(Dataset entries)
+ + + + +

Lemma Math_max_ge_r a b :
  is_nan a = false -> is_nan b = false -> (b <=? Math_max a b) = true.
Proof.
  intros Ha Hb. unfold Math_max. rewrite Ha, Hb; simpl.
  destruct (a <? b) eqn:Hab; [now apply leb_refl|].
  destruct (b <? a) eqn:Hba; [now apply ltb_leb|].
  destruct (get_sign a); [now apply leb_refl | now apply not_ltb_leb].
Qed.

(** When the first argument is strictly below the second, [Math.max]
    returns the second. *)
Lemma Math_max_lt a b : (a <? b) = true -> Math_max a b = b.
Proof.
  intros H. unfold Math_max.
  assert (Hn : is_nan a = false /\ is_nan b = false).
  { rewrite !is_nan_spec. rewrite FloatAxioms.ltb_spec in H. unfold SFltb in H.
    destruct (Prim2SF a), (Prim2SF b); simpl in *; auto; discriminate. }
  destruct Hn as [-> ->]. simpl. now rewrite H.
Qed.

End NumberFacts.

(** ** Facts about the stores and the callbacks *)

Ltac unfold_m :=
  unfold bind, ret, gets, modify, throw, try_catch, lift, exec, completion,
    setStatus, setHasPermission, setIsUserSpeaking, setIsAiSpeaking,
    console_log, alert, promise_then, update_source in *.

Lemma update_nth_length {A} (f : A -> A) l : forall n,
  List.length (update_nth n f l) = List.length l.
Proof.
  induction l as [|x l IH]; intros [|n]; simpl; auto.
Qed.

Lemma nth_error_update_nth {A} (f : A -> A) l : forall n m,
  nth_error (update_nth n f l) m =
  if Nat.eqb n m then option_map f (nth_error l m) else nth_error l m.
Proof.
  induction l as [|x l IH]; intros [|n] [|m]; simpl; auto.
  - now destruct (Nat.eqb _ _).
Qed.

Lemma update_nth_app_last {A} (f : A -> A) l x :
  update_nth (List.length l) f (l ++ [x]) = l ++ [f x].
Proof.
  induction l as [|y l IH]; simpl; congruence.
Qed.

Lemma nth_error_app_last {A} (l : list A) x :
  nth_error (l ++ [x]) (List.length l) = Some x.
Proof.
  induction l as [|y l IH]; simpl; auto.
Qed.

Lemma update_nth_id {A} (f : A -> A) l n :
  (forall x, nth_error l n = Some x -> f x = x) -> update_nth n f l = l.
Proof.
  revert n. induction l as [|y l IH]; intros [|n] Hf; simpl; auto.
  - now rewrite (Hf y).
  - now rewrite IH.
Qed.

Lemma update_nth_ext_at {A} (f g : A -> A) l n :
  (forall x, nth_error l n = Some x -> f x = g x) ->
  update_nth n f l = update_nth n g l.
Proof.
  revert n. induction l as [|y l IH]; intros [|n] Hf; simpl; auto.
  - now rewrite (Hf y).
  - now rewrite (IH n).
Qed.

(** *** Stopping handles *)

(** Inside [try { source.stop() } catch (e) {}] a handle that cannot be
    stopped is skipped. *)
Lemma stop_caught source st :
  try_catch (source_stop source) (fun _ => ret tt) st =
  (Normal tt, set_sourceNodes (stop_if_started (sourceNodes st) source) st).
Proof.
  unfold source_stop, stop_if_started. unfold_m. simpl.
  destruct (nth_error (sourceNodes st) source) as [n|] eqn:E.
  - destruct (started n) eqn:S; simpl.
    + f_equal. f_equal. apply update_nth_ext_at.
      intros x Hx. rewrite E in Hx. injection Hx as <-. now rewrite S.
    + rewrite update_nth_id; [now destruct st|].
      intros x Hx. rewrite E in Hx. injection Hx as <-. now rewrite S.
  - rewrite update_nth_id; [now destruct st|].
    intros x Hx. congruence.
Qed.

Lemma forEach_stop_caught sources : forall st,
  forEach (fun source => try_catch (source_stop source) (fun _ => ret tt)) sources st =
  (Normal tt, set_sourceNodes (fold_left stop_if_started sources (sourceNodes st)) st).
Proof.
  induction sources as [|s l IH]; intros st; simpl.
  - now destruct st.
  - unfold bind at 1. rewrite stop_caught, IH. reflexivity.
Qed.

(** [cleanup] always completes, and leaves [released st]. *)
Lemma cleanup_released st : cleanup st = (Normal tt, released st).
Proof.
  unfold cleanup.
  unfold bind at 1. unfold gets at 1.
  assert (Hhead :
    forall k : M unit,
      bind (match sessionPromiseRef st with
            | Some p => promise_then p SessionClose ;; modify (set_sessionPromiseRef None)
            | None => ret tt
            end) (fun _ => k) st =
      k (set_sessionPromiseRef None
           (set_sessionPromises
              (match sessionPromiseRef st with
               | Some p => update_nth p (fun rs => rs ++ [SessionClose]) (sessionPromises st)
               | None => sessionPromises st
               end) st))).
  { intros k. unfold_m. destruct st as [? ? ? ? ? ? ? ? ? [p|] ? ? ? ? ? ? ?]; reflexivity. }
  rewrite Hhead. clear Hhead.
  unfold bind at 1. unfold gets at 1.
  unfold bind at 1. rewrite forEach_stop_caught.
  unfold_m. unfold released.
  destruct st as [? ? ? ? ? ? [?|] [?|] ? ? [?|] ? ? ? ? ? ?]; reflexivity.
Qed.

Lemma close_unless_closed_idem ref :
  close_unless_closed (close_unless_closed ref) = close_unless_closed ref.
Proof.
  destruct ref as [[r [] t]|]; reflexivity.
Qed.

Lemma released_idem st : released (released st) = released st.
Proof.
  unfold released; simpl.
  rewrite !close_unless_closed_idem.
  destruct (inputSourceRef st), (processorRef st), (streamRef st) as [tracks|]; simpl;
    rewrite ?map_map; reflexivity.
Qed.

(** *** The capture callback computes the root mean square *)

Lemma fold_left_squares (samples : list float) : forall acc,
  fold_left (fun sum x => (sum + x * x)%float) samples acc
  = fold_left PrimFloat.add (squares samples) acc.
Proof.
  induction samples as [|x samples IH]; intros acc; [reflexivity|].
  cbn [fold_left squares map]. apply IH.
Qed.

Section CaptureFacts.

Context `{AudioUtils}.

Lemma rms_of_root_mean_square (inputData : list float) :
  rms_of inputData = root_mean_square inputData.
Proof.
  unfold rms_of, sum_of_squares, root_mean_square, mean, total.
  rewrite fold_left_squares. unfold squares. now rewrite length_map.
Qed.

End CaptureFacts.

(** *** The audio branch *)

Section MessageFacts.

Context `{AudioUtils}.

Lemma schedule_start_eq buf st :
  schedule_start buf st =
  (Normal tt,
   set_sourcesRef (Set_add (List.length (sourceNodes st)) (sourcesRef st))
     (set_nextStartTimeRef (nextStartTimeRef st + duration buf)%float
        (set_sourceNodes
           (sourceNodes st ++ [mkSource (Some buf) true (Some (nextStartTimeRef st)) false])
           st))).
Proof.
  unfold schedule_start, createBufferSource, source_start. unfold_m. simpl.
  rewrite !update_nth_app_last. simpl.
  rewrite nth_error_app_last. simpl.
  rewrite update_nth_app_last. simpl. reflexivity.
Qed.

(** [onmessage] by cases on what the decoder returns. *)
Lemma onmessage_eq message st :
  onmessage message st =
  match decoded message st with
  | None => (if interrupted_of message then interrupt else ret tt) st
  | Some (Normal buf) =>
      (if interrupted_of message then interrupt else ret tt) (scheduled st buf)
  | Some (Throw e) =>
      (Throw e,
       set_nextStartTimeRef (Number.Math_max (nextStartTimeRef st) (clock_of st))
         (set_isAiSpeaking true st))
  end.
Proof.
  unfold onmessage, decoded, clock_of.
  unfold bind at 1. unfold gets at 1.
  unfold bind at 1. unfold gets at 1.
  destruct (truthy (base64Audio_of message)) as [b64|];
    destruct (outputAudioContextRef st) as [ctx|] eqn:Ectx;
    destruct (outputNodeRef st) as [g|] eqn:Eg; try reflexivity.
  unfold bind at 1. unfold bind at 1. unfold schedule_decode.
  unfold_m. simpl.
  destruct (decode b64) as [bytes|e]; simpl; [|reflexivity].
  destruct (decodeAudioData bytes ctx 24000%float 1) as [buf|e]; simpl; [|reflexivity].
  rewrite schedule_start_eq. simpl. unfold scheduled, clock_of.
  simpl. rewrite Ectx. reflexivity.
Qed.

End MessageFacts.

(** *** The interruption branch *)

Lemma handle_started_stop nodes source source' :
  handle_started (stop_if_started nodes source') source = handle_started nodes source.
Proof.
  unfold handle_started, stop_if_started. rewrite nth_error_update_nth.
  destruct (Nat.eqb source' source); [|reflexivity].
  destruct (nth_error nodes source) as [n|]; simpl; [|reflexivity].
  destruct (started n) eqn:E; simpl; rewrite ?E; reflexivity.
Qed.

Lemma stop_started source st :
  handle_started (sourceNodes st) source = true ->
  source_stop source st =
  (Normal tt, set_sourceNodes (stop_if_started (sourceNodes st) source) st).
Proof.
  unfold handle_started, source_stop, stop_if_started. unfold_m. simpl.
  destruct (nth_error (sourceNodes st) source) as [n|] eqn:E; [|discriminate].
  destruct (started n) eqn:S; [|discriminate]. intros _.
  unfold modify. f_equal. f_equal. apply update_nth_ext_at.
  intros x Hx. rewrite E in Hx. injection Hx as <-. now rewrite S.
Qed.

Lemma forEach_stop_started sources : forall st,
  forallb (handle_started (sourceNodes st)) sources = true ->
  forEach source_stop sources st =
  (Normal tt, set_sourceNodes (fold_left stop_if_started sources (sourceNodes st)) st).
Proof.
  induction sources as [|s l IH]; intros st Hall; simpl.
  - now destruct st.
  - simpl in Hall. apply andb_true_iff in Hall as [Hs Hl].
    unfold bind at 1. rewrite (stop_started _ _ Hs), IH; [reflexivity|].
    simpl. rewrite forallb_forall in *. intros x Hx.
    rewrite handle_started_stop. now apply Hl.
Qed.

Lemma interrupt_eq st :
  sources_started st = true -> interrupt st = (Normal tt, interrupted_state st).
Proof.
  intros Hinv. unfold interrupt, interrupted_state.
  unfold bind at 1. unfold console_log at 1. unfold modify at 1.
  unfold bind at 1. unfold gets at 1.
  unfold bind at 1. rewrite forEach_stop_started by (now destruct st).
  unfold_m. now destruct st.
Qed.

+ + + + +

» Task directions:
Copy exactly the lines that run from the first line of the data to the line containing "destruct (b <?", please, with both ends included and nothing else.

» The answer:
Lemma Math_max_ge_r a b :
  is_nan a = false -> is_nan b = false -> (b <=? Math_max a b) = true.
Proof.
  intros Ha Hb. unfold Math_max. rewrite Ha, Hb; simpl.
  destruct (a <? b) eqn:Hab; [now apply leb_refl|].
  destruct (b <? a) eqn:Hba; [now apply ltb_leb|].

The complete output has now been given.